Maintenance Therapy with PARP Inhibitor Delays Ovarian Cancer Progression
Chicago, IL—The oral poly ADP-ribose polymerase (PARP) inhibitor olaparib given as maintenance therapy delayed the time to tumor progression in patients with relapsed ovarian cancer, according to findings from an international study reported at ASCO 2011.
Jonathan Ledermann, MD, of University College London, United Kingdom, who presented the results, announced, “Olaparib significantly prolonged progression-free survival by nearly 4 months on average compared with placebo. This shows proof of principle for the concept of maintenance therapy in ovarian cancer using a PARP inhibitor.” The overall survival analysis is not yet mature.

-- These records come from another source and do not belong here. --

(* ===== verification/Demo.v ===== *)
(** * A concrete world

    Instances of the interfaces of external code, small enough to evaluate:
    an IP set is a list of prefixes, a domain matcher compares names and
    suffixes, a regular expression is a literal substring.  The theorems are
    proved for every instance; these only serve the witnesses and the
    concrete executions. *)

From stdpp Require Import base numbers list strings gmap option.
From Stdlib Require Import ZArith Lia.
From S2P Require Import Prelude NetAddr Metadata.

Local Open Scope Z_scope.

Module Demo.

Definition net10 : Prefix := mkPrefix (Addr4 0x0a000000) 8.

(** Dotted quads are not parsed; the literals the examples use are listed. *)
Definition demo_ParsePrefix (s : string) : Res Prefix :=
  if bool_decide (s = "10.0.0.0/8") then Ok net10
  else Err (E_New [AStr "netip.ParsePrefix"; AStr s]).

Definition std : GoStd := {|
  strings_ToLower s := s;
  strings_TrimSpace s := s;
  strings_EqualFold a b := bool_decide (a = b);
  Regexp := string;
  regexp_Compile s := if bool_decide (s = "(") then Err (E_New [AStr "missing )"]) else Ok s;
  MatchString r s := str_contains r s;
  ParsePrefix := demo_ParsePrefix;
  ParseAddr s := Err (E_New [AStr "netip.ParseAddr"; AStr s]);
  Prefix_String p := "prefix";
  ParseMAC s := Err (E_New [AStr "net.ParseMAC"; AStr s]);
  HardwareAddr_String l := "mac";
  hex_DecodeString s := Err (E_New [AStr "hex"; AStr s])
|}.

(** [netip.AddrFromSlice] on four bytes. *)
Definition demo_AddrFromIP (ip : list Z) : Addr :=
  match ip with
  | [a; b; c; d] => Addr4 (a * 2 ^ 24 + b * 2 ^ 16 + c * 2 ^ 8 + d)
  | _ => AddrNone
  end.

Definition demo_suffix (suffix s : string) : bool :=
  String.prefix (str_rev suffix) (str_rev s).

Definition third : ThirdParty := {|
  Socks_IsIP a := Addr_IsValid (Socks_Addr a);
  Socks_IsIPv6 a := match Socks_Addr a with Addr6 _ _ => true | _ => false end;
  AddrFromIP := demo_AddrFromIP;
  IsPublicAddr a := negb (Prefix_Contains net10 a);
  IPSet := list Prefix;
  IPSetBuilder := list Prefix;
  IPSetBuilder_zero := [];
  AddPrefix b p := b ++ [p];
  AddAddr b a := b ++ [mkPrefix a (Addr_BitLen a)];
  IPSetBuilder_IPSet b := Ok b;
  IPSet_Contains s a := existsb (fun p => Prefix_Contains p a) s;
  Matcher := list string * list string;
  NewMatcher domains suffixes _ := (domains, suffixes);
  Matcher_Match mt s :=
    bool_decide (s ∈ mt.1) || existsb (fun suffix => demo_suffix suffix s) mt.2;
  AdGuardMatcher := list string;
  NewAdGuardMatcher l := l;
  AdGuard_Match l s := bool_decide (s ∈ l);
  dns_CanonicalName s := s;
  dns_IsDuplicate a b := bool_decide (a = b);
  RR_String _ := "rr";
  RcodeToString _ := "rcode";
  TypeToString _ := None;
  Prefixable := Prefix;
  Prefixable_Build p d := default d p;
  F_ToString _ := "number"
|}.

(** A connection without anything known about it, to one destination. *)
Definition metadata (dest : Socksaddr) : InboundContext :=
  mkInboundContext
    (mkBase "tun-in" "tun" 4 "udp" (mkSocksaddr (Addr4 0xc0a80002) 40000 "") dest "" "")
    (mkPower "" "")
    (mkSniffer "" "" "" [] None)
    (mkCache "" "" Socksaddr_zero Socksaddr_zero false false 0 false 0 false "" 0 None [] [] 0)
    (mkMatch [] None ∅ false "" "" None None "" 1 Prefix_zero false false false)
    (mkRuleCache false false false false false false 0 false).

(** A query for a domain name. *)
Definition query (domain : string) : InboundContext := metadata (mkSocksaddr AddrNone 53 domain).

(** A response with one A record. *)
Definition response (ip : list Z) : option Msg :=
  Some (mkMsg RcodeSuccess [RR_A "a.example." ip] [] []).

Definition env : RuleEnv :=
  mkRuleEnv None [] [] [] None (mkWIFIState "" "") None
    (fun _ _ _ => false) (fun _ _ _ => false) (fun _ _ => false) true.

End Demo.
Lemma logical_refines r m :
  Forall refines (l_rules r) -> full m ->
  abstractLogicalRule_Match RMatch r m = (logical_spec RSpec r m, m).
Proof.
  intros Hr Hm. unfold abstractLogicalRule_Match, logical_spec.
  assert (Hd : set_Deferred m (Z.lor (DeferredIPCIDRMatchGroups m) 0) = m).
  { by rewrite Z.lor_0_r, set_Deferred_same. }
  destruct (bool_decide (l_mode r = "and")).
  - rewrite and_refines by done. destruct (forallb _ _), (l_invert r); by rewrite ?Hd.
  - rewrite or_refines by done. destruct (existsb _ _), (l_invert r); by rewrite ?Hd.
Qed.
End Refine.

(** The rules of a rule-set item, set by set. *)
Lemma children_sets {P : Rule Action -> Prop} r :
  Forall P (default_children r) ->
  match ruleSetItem r with
  | None => True
  | Some item => Forall (fun s => Forall P (rs_rules s)) (setList item)
  end.
Proof.
  unfold default_children. destruct (ruleSetItem r) as [item|]; [|done].
  rewrite !List.Forall_forall. intros H s Hs. apply List.Forall_forall. intros x Hx.
  apply H, in_flat_map. by exists s.
Qed.

Lemma engine_refines rule m : full m -> Rule_Match env rule m = (Spec rule m, m).
Proof.
  revert m. induction rule as [rule IH] using Rule_nested_ind.
  intros m Hm. destruct rule as [r|r|r|r|r mr tag ?|r ? ? ?]; simpl in *;
    try (apply logical_refines; done);
    try (apply default_refines; [apply (children_sets r IH)|done]).
  unfold matchForMatch, dns_spec.
  destruct mr; [|apply default_refines; [apply (children_sets r IH)|done]].
  destruct (if bool_decide (tag = "") then _ else _) as [resp|]; [|done].
  rewrite (default_refines _ Spec); [done|apply (children_sets r IH)|auto with go].
Qed.
Lemma prematch_good rule : sound rule.
Proof.
  induction rule as [rule IH] using Rule_nested_ind.
  intros m m' Hp Hd Hu. destruct rule as [r|r|r|r|r mr tag ?|r ? ? ?]; simpl in *;
    try (by apply logical_good); try (by apply default_good).
  destruct mr; [done|]. by apply default_good.
Qed.

(** ** The interface of the DNS router *)

Lemma pre_query m response :
  IPCIDRMatchSource m = false -> IgnoreDestinationIPCIDRMatch m = false ->
  pre (set_Ignore m true) (address_limit_metadata m response).
Proof. intros Hs Hi. by repeat split. Qed.

(** Both DNS rule types pre-match and confirm like their [Match]. *)
Lemma prematch_confirm rule m response b m1 limit :
  unmixed false rule = true ->
  IPCIDRMatchSource m = false -> IgnoreDestinationIPCIDRMatch m = false ->
  DeferredIPCIDRMatchGroups m = 0 ->
  LegacyPreMatch env rule m = Some (b, m1) ->
  MatchAddressLimit env rule m response = Some limit ->
  good (b, m1) limit (may_defer false rule).
Proof.
  intros Hu Hs Hi Hd Hpre Hlim. pose proof (pre_query m response Hs Hi) as Hp.
  pose proof (prematch_good rule _ _ Hp Hd) as Hg. simpl in Hg. rewrite Hs in Hg.
  specialize (Hg Hu). pose proof (engine_refines env rule _ (pre_full _ _ Hp)) as Hf.
  destruct rule as [r|r|r|r|r mr tag ?|r ? ? ?]; try done; simpl in *.
  - apply andb_true_iff in Hu as [Hmr Hu]. destruct mr; [done|].
    unfold DefaultDNSRule_LegacyPreMatch, DefaultDNSRule_MatchAddressLimit,
      matchForMatch, dns_spec in *. rewrite Hf in Hlim.
    destruct (abstractDefaultRule_Match _ _ _ r (set_Ignore m true)) as [b' m2].
    simpl in *. simplify_eq. done.
  - unfold LogicalDNSRule_LegacyPreMatch, LogicalDNSRule_MatchAddressLimit in *.
    rewrite Hf in Hlim.
    destruct (abstractLogicalRule_Match _ r (set_Ignore m true)) as [b' m2].
    simpl in *. simplify_eq. done.
Qed.

(** C13: soundness of the legacy DNS pre-match.  For a DNS rule that does not mix
    domain and destination-CIDR conditions, directly or through its rule-sets, and
    that looks at no stored response ([unmixed]), and for metadata as the router
    has them (no source matching, CIDRs not yet ignored, nothing deferred): a
    pre-match that fails means that the confirmation [MatchAddressLimit] fails
    whatever the response is, and a pre-match that succeeds with nothing deferred
    means that it succeeds whatever the response is.  [mixed_rule_dropped] and
    [deferral_cleared_by_domain] show that mixed rules are not sound. *)
Theorem legacy_prematch_sound rule m response b m1 limit :
  unmixed false rule = true ->
  IPCIDRMatchSource m = false -> IgnoreDestinationIPCIDRMatch m = false ->
  DeferredIPCIDRMatchGroups m = 0 ->
  LegacyPreMatch env rule m = Some (b, m1) ->
  MatchAddressLimit env rule m response = Some limit ->
  (b = false -> limit = false) /\
  (b = true -> DeferredIPCIDRMatchGroups m1 = 0 -> limit = true).
Proof.
  intros. edestruct prematch_confirm as (H1' & H2' & _); eauto.
Qed.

Olaparib targets DNA repair weakness in tumors by inhibiting base excision repair through a defect known as homologous repair deficiency. The drug has already proved effective in patients with the BRCA gene mutations, which are often seen in patients with ovarian cancer, Dr Ledermann noted.

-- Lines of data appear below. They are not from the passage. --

(* ===== verification/RuleExamples.v ===== *)
(** * Concrete rules

    Witnesses of the theorems on rules, and three executions in which the
    engine departs from the documented logic. *)

From stdpp Require Import base numbers list strings gmap option.
From Stdlib Require Import ZArith Lia.
From S2P Require Import Prelude NetAddr Metadata Demo RuleItems RuleCore RuleSpec RulePreMatch.

Local Open Scope Z_scope.

Module RuleExamples.

#[local] Existing Instance list_helpers.
#[local] Existing Instance Demo.std.
#[local] Existing Instance Demo.third.

Definition DRule := Rule unit.

Definition domain_item (d : string) : RuleItem :=
  I_Domain (mkDomainItem ([d], []) "").
Definition cidr_item : RuleItem := I_IPCIDR (mkIPCIDRItem [Demo.net10] false "").

(** A default rule with the given fields. *)
Definition default_rule (dest ip : list RuleItem) (rs : option (RuleSetItem DRule)) (inv : bool)
  : abstractDefaultRule unit DRule :=
  mkDefault [] [] [] dest ip []
    (map AItem (dest ++ ip) ++ match rs with Some _ => [ARuleSet] | None => [] end) rs inv None.

Definition no_metadata : RuleSetMetadata := mkRuleSetMetadata false false false false false.
Definition cidr_metadata : RuleSetMetadata := mkRuleSetMetadata false false true false false.

(** Fields of one headless rule. *)
Definition headless (dest ip : list RuleItem) : DRule :=
  R_DefaultHeadless (default_rule dest ip None false).

Definition dns (r : abstractDefaultRule unit DRule) : DRule := R_DefaultDNS r false "" false.

(** A domain rule that refers to a rule-set of destination CIDRs: merged when
    the set has one rule. *)
Definition set_of (md : RuleSetMetadata) (rules : list DRule) : RuleSet DRule :=
  mkRuleSet "set" rules md.
Definition item_of (source : bool) (sets : list (RuleSet DRule)) : RuleSetItem DRule :=
  mkRuleSetItem ["set"] sets source false.

Definition q := Demo.query "a.example".
Definition inside := Demo.response [10; 0; 0; 1].
Definition outside := Demo.response [8; 8; 8; 8].

(** A DNS rule on the destination CIDR alone. *)
Definition cidr_rule : DRule := dns (default_rule [] [cidr_item] None false).

(** The documented logic on a route rule with a merged rule-set. *)
Definition merged_rule : DRule :=
  R_Default (default_rule [domain_item "b.example"] []
    (Some (item_of false [set_of cidr_metadata [headless [] [cidr_item]]])) false).

Definition to_net10 : InboundContext := Demo.metadata (mkSocksaddr (Addr4 0x0a000001) 443 "").

Lemma match_documented_logic_witness :
  full to_net10 /\ keeps_mode (mode_set to_net10) merged_rule = true /\ Rule_Match Demo.env merged_rule to_net10 = (true, to_net10).
Proof.
  split; [done|]. split; [done|]. rewrite (match_documented_logic Demo.env merged_rule to_net10); done.
Defined.

Lemma legacy_prematch_sound_witness :
  unmixed false cidr_rule = true /\
  LegacyPreMatch Demo.env cidr_rule q = Some (true, set_Deferred q 4) /\
  MatchAddressLimit Demo.env cidr_rule q outside = Some false /\
  ((true = false -> false = false) /\
   (true = true -> DeferredIPCIDRMatchGroups (set_Deferred q 4) = 0 -> false = true)).
Proof.
  split; [done|]. split; [done|]. split; [by vm_compute|].
  apply (legacy_prematch_sound Demo.env cidr_rule q outside true (set_Deferred q 4) false);
    try done; by vm_compute.
Defined.

Definition domain_rule : DRule :=
  dns (default_rule [domain_item "a.example"] []
    (Some (item_of false [set_of no_metadata [headless [domain_item "c.example"] []]])) false).

Lemma no_address_limit_decides_witness :
  WithAddressLimit domain_rule = false /\
  (true = true /\ (true = true -> DeferredIPCIDRMatchGroups (set_Ignore q false) = 0)).
Proof.
  split; [done|].
  apply (no_address_limit_decides Demo.env domain_rule q outside true (set_Ignore q false) true);
    try done; by vm_compute.
Defined.

(** ** Departures from the documented logic *)

Definition mixed_rule : DRule :=
  dns (default_rule [domain_item "b.example"] [cidr_item] None false).

(** A DNS rule with a domain and a destination CIDR, documented as
    alternatives, is dropped by the pre-match when the domain does not match,
    although its address condition holds for the response. *)
Theorem mixed_rule_dropped :
  fst <$> LegacyPreMatch Demo.env mixed_rule q = Some false /\
  MatchAddressLimit Demo.env mixed_rule q inside = Some true /\
  WithAddressLimit mixed_rule = true.
Proof. by vm_compute. Qed.

(** An inverted rule: a domain, and a rule-set of two rules, one of them a
    destination CIDR. *)
Definition inverted_rule : DRule :=
  dns (default_rule [domain_item "a.example"] []
    (Some (item_of false [set_of cidr_metadata
       [headless [] [cidr_item]; headless [domain_item "c.example"] []]])) true).

(** The outer domain match clears the deferral of a rule-set that is not
    merged, so an inverted rule is reported as a definite mismatch before the
    response although it matches for an address outside the set. *)
Theorem deferral_cleared_by_domain :
  fst <$> LegacyPreMatch Demo.env inverted_rule q = Some false /\
  MatchAddressLimit Demo.env inverted_rule q outside = Some true.
Proof. by vm_compute. Qed.

(** One destination CIDR, wrapped in a logical rule or not. *)
Definition wrapped : DRule :=
  R_LogicalHeadless (mkLogical [headless [] [cidr_item]] "and" false None).

Definition source_rule (rules : list DRule) : DRule :=
  R_Default (default_rule [] [] (Some (item_of true [set_of cidr_metadata rules])) false).

Definition from_net10 : InboundContext :=
  let m := Demo.metadata (mkSocksaddr (Addr4 0x08080808) 443 "") in
  mkInboundContext
    (mkBase "tun-in" "tun" 4 "tcp" (mkSocksaddr (Addr4 0x0a000001) 40000 "")
       (Destination m) "" "")
    (ic_power m) (ic_sniffer m) (ic_cache m) (ic_match m) (ic_rule m).

Definition source_dns_rule (rules : list DRule) : DRule :=
  dns (default_rule [] [] (Some (item_of true [set_of cidr_metadata rules])) false).

(** Under [rule_set_ip_cidr_match_source] the CIDRs of a rule-set match the
    source address, but inside a logical rule of the set they match the
    destination: the same CIDR matches unwrapped and fails wrapped.  A DNS rule
    on such a set is reported to have no address limit although its
    confirmation depends on the response. *)
Theorem match_source_lost_in_logical :
  fst (Rule_Match Demo.env (source_rule [headless [] [cidr_item]]) from_net10) = true /\
  fst (Rule_Match Demo.env (source_rule [wrapped]) from_net10) = false /\
  fst (Rule_Match Demo.env (source_rule [wrapped]) to_net10) = true /\
  WithAddressLimit (source_dns_rule [wrapped]) = false /\
  MatchAddressLimit Demo.env (source_dns_rule [wrapped]) q inside = Some true /\
  MatchAddressLimit Demo.env (source_dns_rule [wrapped]) q outside = Some false.
Proof. by vm_compute. Qed.

End RuleExamples.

This phase 2 randomized, placebocontrolled study investigated the use of olaparib as maintenance therapy in patients with relapsed serous ovarian cancer who had responded to at least 2 previous platinum regimens (ie, were platinum-sensitive). Patients were randomized to oral olaparib 400 mg twice daily (N = 136) or placebo (N = 129).
Disease progression occurred in 44% of the olaparib arm versus 72% of the placebo arm; median progression-free survival rates were 8.4 months and 4.8 months, respectively, which translated to a very significant 65% risk reduced for disease progression.
“Our progression-free survival difference was very impressive and better than we anticipated,” Dr Ledermann commented. At the time of analysis, 50% of the patients treated with olaparib versus 16% of those receiving placebo were still being treated.
Olaparib was well tolerated and toxicities were consistent with those seen in previous studies, although there was a significant increase in nausea, fatigue, and vomiting with the active drug. Further studies will help determine the drug’s role in the routine treatment of ovarian cancer, he added.
Mark G. Kris, MD, Chair of ASCO’s Cancer Communications Committee, commented at a press briefing that the study is “important for 2 reasons.”
- “First, the study fulfills a previously unmet need for women fighting ovarian cancer, that is, it lengthens the time that the disease is controlled after successful initial treatment. This translates usually into normal or near-normal quality of life. The study showed that olaparib can actually help do this,” he said.
- Second, he added, the study shows the potential for targeted therapy to be effective based on exploiting a particular defect in the cancer cells’ ability to repair themselves.